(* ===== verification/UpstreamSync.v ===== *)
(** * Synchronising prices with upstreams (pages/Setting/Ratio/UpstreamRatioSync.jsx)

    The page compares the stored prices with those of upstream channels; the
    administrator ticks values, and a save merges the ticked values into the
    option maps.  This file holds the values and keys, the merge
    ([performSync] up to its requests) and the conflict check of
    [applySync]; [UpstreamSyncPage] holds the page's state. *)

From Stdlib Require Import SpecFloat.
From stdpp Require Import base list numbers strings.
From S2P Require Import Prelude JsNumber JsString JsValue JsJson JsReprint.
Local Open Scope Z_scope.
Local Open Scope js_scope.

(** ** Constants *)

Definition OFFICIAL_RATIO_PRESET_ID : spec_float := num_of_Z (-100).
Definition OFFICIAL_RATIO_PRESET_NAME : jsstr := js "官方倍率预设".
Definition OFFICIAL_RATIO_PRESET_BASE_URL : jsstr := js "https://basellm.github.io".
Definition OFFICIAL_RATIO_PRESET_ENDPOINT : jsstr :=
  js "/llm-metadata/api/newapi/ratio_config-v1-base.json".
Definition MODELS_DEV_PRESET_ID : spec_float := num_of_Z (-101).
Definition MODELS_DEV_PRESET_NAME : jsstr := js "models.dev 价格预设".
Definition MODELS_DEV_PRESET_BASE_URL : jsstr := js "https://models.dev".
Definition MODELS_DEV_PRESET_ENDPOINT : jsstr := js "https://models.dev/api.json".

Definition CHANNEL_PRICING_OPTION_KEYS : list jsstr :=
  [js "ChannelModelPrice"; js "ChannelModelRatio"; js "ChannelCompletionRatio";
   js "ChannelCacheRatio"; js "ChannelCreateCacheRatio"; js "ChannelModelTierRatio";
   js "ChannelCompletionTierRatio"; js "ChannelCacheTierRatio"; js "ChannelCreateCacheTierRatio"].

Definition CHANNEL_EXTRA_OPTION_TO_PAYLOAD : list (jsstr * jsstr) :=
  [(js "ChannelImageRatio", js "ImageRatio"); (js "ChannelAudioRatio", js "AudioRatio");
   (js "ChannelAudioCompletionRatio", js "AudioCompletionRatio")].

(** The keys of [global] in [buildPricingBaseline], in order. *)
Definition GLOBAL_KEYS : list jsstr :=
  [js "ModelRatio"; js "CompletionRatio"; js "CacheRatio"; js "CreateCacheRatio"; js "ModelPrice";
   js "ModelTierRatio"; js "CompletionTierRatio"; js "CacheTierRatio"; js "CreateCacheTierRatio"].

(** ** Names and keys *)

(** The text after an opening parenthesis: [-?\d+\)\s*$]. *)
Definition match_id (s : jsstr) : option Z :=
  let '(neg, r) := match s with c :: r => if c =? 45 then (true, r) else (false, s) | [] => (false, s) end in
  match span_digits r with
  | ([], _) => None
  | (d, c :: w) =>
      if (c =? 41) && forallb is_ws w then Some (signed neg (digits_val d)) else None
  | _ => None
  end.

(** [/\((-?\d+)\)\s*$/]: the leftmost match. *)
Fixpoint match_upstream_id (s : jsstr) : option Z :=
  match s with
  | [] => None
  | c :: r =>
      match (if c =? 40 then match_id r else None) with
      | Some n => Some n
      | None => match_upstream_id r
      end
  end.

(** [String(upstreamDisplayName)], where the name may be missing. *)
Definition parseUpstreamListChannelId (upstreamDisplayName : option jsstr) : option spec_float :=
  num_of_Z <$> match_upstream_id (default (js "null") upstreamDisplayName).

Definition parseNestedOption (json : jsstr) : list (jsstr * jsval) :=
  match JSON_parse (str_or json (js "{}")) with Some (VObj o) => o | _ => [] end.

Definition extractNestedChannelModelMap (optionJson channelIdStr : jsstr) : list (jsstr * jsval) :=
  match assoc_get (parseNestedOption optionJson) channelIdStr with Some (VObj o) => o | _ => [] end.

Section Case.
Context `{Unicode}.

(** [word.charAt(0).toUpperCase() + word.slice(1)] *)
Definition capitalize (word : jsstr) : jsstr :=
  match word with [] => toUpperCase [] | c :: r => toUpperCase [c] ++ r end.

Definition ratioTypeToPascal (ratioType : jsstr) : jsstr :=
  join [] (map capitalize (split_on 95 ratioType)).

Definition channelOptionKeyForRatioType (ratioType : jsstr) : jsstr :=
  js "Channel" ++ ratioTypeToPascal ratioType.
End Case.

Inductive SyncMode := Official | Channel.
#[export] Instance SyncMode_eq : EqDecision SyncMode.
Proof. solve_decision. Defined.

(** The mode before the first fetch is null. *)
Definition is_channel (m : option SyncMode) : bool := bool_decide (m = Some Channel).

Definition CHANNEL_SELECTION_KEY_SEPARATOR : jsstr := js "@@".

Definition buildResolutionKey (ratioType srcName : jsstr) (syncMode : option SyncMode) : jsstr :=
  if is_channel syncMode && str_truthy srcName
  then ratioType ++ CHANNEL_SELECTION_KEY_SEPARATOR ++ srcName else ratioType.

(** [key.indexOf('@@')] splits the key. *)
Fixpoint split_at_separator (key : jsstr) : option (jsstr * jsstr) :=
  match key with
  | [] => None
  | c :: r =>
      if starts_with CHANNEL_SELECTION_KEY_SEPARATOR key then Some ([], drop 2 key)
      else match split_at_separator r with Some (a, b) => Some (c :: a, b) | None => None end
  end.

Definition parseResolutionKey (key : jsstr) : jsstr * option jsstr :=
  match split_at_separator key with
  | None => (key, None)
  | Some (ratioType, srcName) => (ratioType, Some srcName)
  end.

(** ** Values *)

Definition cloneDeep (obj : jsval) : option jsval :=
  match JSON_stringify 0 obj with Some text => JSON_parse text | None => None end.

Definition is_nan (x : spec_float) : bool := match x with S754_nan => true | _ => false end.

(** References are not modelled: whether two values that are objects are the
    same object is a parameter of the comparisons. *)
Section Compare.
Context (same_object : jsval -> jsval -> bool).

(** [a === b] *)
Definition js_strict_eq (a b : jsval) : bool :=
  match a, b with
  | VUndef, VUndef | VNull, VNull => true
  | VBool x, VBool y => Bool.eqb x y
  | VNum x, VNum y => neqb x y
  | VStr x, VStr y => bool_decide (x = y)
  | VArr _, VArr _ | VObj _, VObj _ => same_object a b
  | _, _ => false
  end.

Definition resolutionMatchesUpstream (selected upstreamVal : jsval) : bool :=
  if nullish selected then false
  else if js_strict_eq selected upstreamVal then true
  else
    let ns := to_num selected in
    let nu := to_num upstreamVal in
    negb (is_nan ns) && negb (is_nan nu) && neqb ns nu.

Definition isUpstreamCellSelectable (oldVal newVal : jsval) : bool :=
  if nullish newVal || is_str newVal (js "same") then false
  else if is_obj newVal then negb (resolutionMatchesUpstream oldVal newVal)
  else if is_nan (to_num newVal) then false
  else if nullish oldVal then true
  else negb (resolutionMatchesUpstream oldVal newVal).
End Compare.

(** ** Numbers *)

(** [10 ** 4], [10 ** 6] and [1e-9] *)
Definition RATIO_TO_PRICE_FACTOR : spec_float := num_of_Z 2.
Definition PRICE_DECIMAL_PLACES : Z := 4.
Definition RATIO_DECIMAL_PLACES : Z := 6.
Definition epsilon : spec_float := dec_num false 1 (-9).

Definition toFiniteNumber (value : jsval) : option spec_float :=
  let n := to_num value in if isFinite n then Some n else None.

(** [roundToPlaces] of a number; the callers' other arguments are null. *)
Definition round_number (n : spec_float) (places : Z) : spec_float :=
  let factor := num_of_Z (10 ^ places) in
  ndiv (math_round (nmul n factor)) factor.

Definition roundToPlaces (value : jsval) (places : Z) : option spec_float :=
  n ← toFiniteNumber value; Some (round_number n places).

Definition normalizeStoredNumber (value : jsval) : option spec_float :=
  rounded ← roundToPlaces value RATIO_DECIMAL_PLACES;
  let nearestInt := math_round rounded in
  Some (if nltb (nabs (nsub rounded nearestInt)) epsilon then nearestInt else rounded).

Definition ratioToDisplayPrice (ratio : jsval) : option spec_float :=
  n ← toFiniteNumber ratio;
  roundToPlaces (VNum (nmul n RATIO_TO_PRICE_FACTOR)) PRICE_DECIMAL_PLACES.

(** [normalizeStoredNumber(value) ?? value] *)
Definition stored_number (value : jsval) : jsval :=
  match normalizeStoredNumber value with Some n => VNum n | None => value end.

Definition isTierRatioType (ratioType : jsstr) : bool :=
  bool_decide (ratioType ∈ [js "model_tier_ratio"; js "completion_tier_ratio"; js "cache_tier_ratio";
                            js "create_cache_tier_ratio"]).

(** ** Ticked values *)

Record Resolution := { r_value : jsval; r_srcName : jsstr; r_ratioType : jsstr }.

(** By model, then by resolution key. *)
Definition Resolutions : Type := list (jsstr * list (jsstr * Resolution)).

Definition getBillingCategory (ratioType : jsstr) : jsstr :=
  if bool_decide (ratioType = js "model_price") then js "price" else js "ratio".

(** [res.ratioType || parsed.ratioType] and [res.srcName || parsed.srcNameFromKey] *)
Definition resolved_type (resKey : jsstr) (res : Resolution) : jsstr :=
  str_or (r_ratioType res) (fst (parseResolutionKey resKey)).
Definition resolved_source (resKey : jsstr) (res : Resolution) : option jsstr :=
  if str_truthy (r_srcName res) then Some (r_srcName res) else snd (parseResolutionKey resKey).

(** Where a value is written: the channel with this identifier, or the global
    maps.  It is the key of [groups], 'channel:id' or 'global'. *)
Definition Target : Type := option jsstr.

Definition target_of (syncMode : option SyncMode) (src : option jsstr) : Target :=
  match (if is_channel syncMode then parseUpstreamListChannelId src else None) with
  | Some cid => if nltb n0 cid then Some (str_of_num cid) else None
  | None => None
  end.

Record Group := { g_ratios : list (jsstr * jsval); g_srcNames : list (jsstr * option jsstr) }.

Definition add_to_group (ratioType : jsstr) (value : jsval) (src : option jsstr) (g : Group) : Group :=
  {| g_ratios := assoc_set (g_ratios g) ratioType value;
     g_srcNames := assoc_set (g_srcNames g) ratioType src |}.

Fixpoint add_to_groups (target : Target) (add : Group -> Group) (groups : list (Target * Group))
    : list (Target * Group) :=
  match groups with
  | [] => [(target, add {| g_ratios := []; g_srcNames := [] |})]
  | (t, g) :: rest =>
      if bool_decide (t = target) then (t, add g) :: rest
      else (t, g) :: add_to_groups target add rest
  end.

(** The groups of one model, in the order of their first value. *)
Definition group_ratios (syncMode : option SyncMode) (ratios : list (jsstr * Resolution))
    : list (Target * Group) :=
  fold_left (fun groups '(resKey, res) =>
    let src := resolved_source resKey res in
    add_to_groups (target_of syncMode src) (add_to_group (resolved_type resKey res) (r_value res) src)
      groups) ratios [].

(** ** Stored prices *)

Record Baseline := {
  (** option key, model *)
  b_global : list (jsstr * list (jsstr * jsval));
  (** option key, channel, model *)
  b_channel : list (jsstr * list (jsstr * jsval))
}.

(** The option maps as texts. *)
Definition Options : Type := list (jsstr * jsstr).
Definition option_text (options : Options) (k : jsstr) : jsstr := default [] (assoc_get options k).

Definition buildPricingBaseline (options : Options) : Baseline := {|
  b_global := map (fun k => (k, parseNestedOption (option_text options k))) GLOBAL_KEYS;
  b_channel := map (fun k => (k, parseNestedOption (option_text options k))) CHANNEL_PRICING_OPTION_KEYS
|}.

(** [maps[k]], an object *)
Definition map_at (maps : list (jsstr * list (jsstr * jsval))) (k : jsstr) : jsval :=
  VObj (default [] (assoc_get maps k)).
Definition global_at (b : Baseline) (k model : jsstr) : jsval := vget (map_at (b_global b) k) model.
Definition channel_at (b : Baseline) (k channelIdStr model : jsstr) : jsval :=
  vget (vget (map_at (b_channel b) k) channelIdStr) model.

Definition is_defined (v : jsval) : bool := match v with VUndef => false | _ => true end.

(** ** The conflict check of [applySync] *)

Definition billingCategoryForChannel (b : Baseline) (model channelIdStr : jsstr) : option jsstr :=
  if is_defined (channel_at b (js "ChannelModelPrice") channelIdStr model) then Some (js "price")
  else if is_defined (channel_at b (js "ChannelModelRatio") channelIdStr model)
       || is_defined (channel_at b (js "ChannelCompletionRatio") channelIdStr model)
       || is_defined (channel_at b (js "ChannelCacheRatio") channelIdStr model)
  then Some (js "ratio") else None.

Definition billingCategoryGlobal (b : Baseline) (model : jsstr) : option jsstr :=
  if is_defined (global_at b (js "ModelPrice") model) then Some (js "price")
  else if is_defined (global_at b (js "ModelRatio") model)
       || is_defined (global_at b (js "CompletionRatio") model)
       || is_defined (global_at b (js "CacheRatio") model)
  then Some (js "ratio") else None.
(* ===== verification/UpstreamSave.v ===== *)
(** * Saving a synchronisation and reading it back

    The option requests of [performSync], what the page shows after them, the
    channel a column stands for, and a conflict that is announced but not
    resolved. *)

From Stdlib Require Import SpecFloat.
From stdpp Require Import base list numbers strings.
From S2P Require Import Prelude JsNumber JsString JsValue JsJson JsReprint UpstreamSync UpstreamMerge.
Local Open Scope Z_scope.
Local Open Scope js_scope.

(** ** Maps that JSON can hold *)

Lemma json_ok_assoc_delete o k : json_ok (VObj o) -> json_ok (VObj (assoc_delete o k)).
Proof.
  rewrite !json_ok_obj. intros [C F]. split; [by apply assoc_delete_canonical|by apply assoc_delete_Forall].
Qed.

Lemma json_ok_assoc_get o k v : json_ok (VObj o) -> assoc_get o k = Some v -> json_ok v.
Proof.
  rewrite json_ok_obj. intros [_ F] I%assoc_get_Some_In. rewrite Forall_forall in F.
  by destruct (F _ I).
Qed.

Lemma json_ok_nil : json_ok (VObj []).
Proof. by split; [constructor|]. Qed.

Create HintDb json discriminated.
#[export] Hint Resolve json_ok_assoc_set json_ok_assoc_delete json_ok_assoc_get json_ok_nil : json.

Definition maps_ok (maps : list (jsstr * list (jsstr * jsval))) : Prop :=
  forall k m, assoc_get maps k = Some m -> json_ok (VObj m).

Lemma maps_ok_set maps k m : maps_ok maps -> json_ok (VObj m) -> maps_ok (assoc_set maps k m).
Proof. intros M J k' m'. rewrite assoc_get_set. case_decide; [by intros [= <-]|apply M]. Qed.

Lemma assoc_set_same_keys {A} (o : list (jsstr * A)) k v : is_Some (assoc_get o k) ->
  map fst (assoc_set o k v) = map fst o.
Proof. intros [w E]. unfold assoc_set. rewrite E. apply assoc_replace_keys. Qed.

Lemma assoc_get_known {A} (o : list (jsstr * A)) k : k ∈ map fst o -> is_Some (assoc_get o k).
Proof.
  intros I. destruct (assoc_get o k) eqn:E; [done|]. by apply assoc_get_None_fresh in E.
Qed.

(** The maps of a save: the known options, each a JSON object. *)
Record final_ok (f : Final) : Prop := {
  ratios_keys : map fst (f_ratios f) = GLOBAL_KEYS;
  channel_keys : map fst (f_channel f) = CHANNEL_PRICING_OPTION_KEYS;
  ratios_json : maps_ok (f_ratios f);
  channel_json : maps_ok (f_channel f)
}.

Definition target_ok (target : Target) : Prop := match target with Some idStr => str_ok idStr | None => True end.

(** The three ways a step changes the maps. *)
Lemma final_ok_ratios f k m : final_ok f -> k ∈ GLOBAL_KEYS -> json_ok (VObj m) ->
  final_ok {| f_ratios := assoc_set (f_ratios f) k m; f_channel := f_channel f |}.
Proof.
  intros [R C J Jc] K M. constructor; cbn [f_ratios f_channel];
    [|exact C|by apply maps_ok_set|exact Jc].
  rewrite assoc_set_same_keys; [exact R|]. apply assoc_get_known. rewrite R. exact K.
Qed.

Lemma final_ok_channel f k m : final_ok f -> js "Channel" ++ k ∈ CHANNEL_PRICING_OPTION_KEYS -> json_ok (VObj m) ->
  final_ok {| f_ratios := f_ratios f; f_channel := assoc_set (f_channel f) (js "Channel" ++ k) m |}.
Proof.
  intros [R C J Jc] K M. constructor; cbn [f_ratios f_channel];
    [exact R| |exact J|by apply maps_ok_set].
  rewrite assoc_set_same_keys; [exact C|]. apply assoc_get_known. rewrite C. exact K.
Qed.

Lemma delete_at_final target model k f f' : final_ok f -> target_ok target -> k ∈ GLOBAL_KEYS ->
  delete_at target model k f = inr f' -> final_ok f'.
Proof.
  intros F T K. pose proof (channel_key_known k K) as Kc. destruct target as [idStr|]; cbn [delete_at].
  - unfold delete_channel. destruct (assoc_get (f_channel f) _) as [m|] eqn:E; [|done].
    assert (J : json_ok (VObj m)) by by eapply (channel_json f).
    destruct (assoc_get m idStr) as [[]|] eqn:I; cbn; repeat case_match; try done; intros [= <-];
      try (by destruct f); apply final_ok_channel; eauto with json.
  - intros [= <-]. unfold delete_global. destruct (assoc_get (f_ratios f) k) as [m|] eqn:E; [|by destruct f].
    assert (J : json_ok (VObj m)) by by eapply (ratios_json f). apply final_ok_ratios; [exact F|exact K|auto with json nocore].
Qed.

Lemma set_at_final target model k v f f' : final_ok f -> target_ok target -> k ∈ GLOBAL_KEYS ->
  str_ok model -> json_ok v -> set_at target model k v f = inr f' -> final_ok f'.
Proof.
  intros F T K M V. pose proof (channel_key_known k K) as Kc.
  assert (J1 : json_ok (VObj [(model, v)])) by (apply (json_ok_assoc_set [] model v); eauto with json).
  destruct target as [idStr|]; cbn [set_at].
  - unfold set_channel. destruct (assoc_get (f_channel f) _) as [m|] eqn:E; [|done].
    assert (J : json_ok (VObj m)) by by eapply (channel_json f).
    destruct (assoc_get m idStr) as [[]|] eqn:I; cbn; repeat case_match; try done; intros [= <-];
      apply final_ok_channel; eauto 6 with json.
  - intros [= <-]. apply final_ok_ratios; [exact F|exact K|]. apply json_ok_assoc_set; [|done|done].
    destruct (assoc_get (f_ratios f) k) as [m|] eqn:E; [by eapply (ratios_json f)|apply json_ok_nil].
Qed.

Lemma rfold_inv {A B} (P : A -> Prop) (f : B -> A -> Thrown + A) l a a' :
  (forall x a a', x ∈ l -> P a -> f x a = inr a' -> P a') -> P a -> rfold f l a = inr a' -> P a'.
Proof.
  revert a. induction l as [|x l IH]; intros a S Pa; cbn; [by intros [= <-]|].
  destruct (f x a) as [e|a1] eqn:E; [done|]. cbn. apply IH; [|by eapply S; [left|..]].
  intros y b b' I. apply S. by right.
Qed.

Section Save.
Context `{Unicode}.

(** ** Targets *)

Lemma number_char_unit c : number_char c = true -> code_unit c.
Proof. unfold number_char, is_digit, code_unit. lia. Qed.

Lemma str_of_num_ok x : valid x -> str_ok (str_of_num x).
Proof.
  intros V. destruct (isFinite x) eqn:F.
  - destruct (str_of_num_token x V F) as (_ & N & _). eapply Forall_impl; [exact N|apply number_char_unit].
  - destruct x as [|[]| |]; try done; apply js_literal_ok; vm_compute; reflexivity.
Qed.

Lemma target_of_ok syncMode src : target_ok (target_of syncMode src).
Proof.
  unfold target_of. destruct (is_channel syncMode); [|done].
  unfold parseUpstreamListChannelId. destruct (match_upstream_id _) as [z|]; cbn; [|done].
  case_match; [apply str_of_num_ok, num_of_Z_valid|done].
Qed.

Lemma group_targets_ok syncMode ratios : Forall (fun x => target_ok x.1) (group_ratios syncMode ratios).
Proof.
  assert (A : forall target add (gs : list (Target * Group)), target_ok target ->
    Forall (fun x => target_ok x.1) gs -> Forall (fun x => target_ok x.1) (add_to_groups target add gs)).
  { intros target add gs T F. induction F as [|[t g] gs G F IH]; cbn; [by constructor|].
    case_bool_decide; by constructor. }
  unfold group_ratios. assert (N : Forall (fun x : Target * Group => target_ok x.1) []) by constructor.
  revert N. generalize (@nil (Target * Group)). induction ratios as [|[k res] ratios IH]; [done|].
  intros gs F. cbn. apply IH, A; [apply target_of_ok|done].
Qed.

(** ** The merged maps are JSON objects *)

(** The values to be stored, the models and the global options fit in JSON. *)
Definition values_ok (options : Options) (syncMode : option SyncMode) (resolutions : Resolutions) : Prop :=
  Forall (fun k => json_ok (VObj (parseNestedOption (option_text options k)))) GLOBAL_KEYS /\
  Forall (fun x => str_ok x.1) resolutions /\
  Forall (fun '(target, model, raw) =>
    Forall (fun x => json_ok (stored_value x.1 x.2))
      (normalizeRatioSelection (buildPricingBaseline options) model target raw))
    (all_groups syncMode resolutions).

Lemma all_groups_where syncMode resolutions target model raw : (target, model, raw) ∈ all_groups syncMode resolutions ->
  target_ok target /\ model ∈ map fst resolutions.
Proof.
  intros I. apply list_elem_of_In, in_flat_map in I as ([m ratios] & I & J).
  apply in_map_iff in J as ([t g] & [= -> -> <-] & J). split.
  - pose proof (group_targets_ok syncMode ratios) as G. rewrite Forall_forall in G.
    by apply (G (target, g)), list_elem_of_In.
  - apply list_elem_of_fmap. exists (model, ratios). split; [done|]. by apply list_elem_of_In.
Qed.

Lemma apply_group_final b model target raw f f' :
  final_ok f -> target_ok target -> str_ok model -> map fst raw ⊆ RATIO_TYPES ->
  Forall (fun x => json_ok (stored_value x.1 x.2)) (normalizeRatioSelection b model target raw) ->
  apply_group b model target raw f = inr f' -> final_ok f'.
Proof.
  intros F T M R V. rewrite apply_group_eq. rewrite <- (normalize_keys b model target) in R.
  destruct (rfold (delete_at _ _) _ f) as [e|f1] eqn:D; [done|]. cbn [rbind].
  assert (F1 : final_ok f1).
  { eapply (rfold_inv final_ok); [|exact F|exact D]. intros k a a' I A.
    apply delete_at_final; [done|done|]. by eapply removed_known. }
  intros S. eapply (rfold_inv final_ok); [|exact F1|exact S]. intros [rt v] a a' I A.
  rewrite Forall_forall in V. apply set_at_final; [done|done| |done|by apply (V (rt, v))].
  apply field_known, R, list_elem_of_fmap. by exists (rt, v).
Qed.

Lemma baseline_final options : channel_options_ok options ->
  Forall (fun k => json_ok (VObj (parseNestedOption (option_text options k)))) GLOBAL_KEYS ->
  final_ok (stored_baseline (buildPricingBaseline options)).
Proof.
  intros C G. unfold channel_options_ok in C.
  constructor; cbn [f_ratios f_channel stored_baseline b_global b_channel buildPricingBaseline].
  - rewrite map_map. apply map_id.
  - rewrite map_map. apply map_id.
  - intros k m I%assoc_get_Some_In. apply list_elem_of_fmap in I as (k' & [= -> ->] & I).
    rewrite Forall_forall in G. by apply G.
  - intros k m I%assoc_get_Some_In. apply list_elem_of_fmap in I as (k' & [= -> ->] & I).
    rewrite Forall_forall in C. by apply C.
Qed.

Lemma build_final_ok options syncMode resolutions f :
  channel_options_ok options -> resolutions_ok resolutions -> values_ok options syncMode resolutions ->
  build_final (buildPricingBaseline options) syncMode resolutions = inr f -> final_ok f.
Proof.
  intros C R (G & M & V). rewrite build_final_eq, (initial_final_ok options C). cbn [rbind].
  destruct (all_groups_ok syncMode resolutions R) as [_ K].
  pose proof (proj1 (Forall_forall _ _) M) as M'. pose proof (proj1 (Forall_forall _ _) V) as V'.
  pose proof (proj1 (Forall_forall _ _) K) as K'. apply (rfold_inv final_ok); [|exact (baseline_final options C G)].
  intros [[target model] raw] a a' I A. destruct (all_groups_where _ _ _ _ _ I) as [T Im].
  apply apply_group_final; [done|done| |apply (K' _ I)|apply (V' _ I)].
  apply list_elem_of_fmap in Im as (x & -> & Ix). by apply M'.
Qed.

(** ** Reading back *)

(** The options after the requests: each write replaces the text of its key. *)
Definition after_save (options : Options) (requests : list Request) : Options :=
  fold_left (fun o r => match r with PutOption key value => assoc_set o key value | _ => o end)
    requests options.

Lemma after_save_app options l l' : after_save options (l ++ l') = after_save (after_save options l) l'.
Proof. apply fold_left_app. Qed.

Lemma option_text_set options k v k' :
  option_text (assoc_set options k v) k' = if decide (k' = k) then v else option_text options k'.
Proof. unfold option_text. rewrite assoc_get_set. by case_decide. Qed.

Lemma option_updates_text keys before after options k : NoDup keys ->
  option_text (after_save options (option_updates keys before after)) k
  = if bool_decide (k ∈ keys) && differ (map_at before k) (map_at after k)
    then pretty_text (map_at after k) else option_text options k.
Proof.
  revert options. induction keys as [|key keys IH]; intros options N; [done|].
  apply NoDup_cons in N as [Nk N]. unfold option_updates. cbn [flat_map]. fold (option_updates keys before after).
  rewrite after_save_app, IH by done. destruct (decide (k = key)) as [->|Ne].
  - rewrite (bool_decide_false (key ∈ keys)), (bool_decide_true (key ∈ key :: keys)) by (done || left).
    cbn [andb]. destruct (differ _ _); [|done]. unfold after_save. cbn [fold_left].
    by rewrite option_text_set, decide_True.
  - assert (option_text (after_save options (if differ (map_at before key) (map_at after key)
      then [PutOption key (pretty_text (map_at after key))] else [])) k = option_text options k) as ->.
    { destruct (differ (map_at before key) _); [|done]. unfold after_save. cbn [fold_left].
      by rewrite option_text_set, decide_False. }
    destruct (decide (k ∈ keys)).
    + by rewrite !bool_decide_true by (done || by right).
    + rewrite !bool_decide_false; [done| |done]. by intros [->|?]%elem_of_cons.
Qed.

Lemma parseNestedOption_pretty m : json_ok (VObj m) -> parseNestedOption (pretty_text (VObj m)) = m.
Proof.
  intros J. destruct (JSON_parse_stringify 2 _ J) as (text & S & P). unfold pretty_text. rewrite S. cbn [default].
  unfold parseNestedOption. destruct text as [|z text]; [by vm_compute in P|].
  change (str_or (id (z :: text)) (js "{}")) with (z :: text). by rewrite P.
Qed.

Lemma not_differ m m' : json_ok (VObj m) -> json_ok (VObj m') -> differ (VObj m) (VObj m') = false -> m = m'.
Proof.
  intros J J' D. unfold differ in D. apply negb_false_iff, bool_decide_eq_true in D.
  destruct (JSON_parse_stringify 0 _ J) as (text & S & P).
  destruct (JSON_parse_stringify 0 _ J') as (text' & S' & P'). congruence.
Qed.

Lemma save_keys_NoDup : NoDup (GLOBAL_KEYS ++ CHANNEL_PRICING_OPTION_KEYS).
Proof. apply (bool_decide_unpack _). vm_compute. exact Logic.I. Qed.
= = = =
With the line holding "b_channel := map" as the first and the line holding "else if is_defined (channel_at" as the last, set down that range of the entries above exactly, and nothing else.

  b_channel := map (fun k => (k, parseNestedOption (option_text options k))) CHANNEL_PRICING_OPTION_KEYS
|}.

(** [maps[k]], an object *)
Definition map_at (maps : list (jsstr * list (jsstr * jsval))) (k : jsstr) : jsval :=
  VObj (default [] (assoc_get maps k)).
Definition global_at (b : Baseline) (k model : jsstr) : jsval := vget (map_at (b_global b) k) model.
Definition channel_at (b : Baseline) (k channelIdStr model : jsstr) : jsval :=
  vget (vget (map_at (b_channel b) k) channelIdStr) model.

Definition is_defined (v : jsval) : bool := match v with VUndef => false | _ => true end.

(** ** The conflict check of [applySync] *)

Definition billingCategoryForChannel (b : Baseline) (model channelIdStr : jsstr) : option jsstr :=
  if is_defined (channel_at b (js "ChannelModelPrice") channelIdStr model) then Some (js "price")
  else if is_defined (channel_at b (js "ChannelModelRatio") channelIdStr model)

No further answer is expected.